I could also see doing something like [CODE]for(n=2,100,if(Vec(input())==stringN + n,print(function to do it))[/CODE]

[QUOTE=CRGreathouse]I don't think that's what you mean! I think you would cry foul if I chose 2^101 - 1.
[/QUOTE]

Why? Because all of its bases are powers of two? And it would generate the first 100 powers of two?

[QUOTE=science_man_88;224840]I could also see doing something like [CODE]for(n=2,100,if(Vec(input())==stringN + n,print(function to do it))[/CODE][/QUOTE]

That would wait for user input 99 times. Surely that's not what you want?

Ideally, the program wouldn't directly ask for user input at all. That way I could write a program that checks mersenneforum.org for updates, read those updates into a string, and send the string to the program, which would either output a program or give some sort of an error.

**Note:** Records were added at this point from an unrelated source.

(** Every call of [save_to_sqlite]. *)
Lemma save_to_sqlite_run (results : gmap string (list (gmap string Value)))
    (db_name : string) (w : DbWorld) :
  save_to_sqlite sqlite results db_name w
  = let '(done, failure) :=
      run_script sqlite (db_operations w) (sqlite_script results db_name) in
    (DbRet tt,
     mkDbWorld (db_operations w + length done)
       (db_trace w ++ done
        ++ [match failure with
            | None => DbLogInfo db_name
            | Some reason => DbLogError reason
            end])).
Proof.
  unfold save_to_sqlite, db_try.
  rewrite (does_before _ _ (db_log (DbLogInfo db_name))
             [DbConnect db_name]
             ([DbCursor; DbExecute CreateTableIfNotExists]
              ++ flat_map
                   (fun '(element_type, elements) =>
                      flat_map
                        (fun element : gmap string Value =>
                           List.map (fun '(attr, value) =>
                                       DbExecute (InsertRow element_type attr value))
                                    (map_to_list element))
                        elements)
                   (map_to_list results)
              ++ [DbCommit; DbClose])
             (does_call _)).
  2:{ apply (does_before _ _ _ [DbCursor]); [apply does_call|].
      apply (does_before _ _ _ [DbExecute CreateTableIfNotExists]);
        [apply does_call|].
      apply does_before; [apply save_to_sqlite_insertions|].
      apply (does_before _ _ _ [DbCommit] [DbClose]); [apply does_call|].
      apply (does_before _ _ _ [DbClose] []); [apply does_call|].
      by intros w'. }
  change ([DbConnect db_name]
          ++ [DbCursor; DbExecute CreateTableIfNotExists]
          ++ flat_map
               (fun '(element_type, elements) =>
                  flat_map
                    (fun element : gmap string Value =>
                       List.map (fun '(attr, value) =>
                                   DbExecute (InsertRow element_type attr value))
                                (map_to_list element))
                    elements)
               (map_to_list results)
          ++ [DbCommit; DbClose])
    with (sqlite_script results db_name).
  unfold db_bind. rewrite db_for_each_calls.
  destruct (run_script sqlite (db_operations w) (sqlite_script results db_name))
    as [done [reason|]]; unfold db_log; cbn [db_operations db_trace];
    by rewrite app_assoc.
Qed.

So if it read a post that said
[quote]What are the primes from 1 to 100?[/quote]
it might generate something like
[code]userscript_mersenneforum_post83529()={
forprime(p=1,100,print(p))
};
addhelp(userscript_mersenneforum_post83529, "userscript_mersenneforum_post83529(): Lists the primes p with 1 <= p <= 100. Assumes that 100 <= default(primelimit).")[/code]
and if it reads something like
[quote]What's the best CPU for double-checking?[/quote]
it just gives
[code]*** user error: cannot determine program from description[/code]

[QUOTE=3.14159;224841]Why?[/QUOTE]

I'm trying to figure out what you mean by "general composite". In post #187 you define it to mean the same as "composite", but in that case why did you say "general composite" in post #157 rather than just "composite"?

I had the feeling that you had some special meaning like "generated uniformly at random" or "algorithmically irreducible". At the least, I supposed that you would exclude SNFS-type numbers.

In the end, I suppose only you can tell me what you meant in #157.